Start of DATASET RECORDS

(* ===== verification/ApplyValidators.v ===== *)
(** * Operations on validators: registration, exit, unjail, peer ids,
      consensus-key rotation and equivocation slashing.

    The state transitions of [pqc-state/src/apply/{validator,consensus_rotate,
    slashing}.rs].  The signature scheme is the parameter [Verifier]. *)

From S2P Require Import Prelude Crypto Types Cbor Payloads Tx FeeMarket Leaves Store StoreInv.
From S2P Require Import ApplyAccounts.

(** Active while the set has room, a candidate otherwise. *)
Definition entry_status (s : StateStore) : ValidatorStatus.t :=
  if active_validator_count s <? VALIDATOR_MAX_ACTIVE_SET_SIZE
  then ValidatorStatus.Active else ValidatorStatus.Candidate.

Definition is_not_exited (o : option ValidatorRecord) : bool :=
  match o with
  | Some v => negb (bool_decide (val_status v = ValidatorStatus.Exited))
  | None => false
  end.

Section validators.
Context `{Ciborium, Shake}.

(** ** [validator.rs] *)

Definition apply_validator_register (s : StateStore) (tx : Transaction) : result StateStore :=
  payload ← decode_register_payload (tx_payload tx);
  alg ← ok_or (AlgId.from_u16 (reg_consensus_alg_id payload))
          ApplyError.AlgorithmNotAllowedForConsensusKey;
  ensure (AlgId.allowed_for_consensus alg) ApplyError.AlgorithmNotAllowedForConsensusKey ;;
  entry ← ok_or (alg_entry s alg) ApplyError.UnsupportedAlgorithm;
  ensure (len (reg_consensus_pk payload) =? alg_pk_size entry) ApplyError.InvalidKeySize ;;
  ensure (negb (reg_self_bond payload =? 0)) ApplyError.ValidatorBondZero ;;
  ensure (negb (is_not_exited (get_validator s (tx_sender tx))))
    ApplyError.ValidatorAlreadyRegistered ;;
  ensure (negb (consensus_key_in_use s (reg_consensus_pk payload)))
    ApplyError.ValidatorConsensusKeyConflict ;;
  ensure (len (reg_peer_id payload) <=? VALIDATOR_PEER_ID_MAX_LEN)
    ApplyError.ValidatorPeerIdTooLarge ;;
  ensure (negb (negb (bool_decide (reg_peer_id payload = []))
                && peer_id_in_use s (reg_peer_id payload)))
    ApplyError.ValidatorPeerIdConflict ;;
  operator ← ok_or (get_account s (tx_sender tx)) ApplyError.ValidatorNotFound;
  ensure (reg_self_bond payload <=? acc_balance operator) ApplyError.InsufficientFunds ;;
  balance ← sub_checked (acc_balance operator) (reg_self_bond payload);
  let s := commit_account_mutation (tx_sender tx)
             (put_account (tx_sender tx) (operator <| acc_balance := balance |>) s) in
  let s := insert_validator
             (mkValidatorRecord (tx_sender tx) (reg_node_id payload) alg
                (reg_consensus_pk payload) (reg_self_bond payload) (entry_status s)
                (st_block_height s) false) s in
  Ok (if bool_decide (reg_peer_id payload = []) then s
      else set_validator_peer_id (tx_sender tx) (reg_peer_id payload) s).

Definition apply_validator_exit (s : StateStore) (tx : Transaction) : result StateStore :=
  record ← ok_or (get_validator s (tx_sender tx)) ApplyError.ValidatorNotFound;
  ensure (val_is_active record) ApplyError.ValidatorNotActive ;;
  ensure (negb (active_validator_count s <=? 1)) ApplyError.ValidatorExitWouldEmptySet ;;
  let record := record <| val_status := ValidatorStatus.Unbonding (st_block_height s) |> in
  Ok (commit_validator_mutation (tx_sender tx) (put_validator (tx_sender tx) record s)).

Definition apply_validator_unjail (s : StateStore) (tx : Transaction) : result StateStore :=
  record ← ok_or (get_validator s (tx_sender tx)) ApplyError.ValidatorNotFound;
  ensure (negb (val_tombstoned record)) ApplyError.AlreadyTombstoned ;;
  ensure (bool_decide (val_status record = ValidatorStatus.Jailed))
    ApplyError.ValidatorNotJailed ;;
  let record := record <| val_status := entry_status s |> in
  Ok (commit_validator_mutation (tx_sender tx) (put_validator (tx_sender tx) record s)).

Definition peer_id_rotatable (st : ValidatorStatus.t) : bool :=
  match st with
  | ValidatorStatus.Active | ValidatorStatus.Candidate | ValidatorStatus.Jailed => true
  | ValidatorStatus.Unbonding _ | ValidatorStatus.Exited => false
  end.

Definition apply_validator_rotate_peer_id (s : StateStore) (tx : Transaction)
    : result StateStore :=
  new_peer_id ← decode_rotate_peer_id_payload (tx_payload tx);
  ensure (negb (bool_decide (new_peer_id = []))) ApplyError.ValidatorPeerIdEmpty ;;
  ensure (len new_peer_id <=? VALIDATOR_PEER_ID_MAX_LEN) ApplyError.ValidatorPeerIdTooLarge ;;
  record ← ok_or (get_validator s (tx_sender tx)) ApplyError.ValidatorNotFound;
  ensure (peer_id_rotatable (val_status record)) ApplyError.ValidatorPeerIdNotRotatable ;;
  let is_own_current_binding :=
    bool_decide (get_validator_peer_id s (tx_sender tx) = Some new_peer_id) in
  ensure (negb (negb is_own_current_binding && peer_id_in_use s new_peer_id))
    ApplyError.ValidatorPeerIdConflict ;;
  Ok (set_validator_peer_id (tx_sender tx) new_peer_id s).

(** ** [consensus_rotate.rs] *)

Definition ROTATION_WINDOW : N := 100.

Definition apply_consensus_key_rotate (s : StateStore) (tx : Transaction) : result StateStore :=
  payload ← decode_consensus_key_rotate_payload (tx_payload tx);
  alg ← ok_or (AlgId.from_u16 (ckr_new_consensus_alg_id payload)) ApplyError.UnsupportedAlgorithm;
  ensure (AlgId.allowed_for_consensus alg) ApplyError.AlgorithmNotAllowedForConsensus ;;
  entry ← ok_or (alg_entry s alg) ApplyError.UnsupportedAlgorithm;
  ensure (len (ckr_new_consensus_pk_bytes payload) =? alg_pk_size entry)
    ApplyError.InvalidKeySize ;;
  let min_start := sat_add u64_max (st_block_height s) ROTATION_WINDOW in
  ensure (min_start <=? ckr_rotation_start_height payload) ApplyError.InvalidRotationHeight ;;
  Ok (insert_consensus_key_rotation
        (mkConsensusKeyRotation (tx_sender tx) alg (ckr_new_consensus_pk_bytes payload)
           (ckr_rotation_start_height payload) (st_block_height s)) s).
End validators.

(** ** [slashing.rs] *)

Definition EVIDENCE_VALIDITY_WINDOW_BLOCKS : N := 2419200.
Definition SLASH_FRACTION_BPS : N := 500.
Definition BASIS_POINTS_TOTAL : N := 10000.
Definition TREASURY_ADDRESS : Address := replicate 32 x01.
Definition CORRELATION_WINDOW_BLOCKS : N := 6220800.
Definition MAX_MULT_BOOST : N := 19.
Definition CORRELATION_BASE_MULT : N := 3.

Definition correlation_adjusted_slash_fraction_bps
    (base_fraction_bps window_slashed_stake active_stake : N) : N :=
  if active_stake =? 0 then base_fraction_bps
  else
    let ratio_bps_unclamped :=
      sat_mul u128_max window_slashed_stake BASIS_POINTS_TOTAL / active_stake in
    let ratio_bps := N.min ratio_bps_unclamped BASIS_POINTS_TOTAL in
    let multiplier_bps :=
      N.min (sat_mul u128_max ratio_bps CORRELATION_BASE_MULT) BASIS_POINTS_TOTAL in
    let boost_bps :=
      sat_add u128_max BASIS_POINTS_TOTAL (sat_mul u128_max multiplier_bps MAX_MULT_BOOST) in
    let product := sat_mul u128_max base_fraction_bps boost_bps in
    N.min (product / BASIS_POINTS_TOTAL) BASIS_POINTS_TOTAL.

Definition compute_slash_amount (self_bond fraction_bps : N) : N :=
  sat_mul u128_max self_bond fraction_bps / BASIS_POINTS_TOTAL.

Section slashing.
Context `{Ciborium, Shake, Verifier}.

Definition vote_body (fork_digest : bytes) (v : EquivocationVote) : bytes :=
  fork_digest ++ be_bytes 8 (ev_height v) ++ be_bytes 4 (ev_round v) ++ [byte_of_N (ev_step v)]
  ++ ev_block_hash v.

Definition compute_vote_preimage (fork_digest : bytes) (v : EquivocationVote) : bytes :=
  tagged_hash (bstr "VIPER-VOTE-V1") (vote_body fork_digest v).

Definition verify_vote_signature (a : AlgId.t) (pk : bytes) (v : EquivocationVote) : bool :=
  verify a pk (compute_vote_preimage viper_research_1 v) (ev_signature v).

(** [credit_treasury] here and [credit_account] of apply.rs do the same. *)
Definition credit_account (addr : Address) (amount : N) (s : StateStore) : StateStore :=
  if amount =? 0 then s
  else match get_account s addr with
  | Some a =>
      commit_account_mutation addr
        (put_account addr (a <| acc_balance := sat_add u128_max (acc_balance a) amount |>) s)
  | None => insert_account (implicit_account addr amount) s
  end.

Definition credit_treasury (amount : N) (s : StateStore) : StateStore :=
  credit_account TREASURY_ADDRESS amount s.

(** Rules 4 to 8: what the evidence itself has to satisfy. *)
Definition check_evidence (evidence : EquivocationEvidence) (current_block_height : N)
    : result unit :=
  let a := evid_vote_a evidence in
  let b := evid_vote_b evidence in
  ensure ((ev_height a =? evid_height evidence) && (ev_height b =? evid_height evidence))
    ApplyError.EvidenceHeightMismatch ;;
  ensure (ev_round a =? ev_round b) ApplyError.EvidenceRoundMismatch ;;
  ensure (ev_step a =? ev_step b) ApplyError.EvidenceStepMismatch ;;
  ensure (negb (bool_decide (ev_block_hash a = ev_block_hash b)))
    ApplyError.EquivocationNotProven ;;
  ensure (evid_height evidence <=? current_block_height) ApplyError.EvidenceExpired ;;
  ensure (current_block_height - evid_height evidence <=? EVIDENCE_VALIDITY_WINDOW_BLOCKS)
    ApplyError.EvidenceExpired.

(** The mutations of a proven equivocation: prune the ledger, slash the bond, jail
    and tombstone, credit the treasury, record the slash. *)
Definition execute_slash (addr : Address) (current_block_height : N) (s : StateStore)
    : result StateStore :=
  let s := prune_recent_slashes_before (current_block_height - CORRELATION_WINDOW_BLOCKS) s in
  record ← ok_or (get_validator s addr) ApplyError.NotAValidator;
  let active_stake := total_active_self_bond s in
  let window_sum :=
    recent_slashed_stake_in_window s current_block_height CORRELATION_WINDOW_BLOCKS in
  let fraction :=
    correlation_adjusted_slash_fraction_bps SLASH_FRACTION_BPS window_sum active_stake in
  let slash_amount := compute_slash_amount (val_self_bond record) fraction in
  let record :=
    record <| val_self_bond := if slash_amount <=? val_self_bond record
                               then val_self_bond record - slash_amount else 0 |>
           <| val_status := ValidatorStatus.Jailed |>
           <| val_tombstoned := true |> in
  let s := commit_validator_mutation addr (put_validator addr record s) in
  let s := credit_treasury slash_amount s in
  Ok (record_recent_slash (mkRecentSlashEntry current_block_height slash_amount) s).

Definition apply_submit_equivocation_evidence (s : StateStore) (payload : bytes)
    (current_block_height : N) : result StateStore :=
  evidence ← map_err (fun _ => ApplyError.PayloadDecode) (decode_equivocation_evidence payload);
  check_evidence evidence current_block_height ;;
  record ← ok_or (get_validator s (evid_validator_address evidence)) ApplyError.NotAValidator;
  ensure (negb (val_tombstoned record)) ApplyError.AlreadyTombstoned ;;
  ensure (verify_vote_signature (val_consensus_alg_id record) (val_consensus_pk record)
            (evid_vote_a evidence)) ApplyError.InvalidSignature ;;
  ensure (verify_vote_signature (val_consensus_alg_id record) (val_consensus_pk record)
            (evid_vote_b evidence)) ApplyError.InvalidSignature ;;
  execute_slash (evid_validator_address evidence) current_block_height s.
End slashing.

End of DATASET RECORDS

[REQUIREMENT]
Scan the records above and show every line in which the word "AlgorithmNotAllowedForConsensusKey" occurs.

[WRITTEN ANSWER]
          ApplyError.AlgorithmNotAllowedForConsensusKey;
  ensure (AlgId.allowed_for_consensus alg) ApplyError.AlgorithmNotAllowedForConsensusKey ;;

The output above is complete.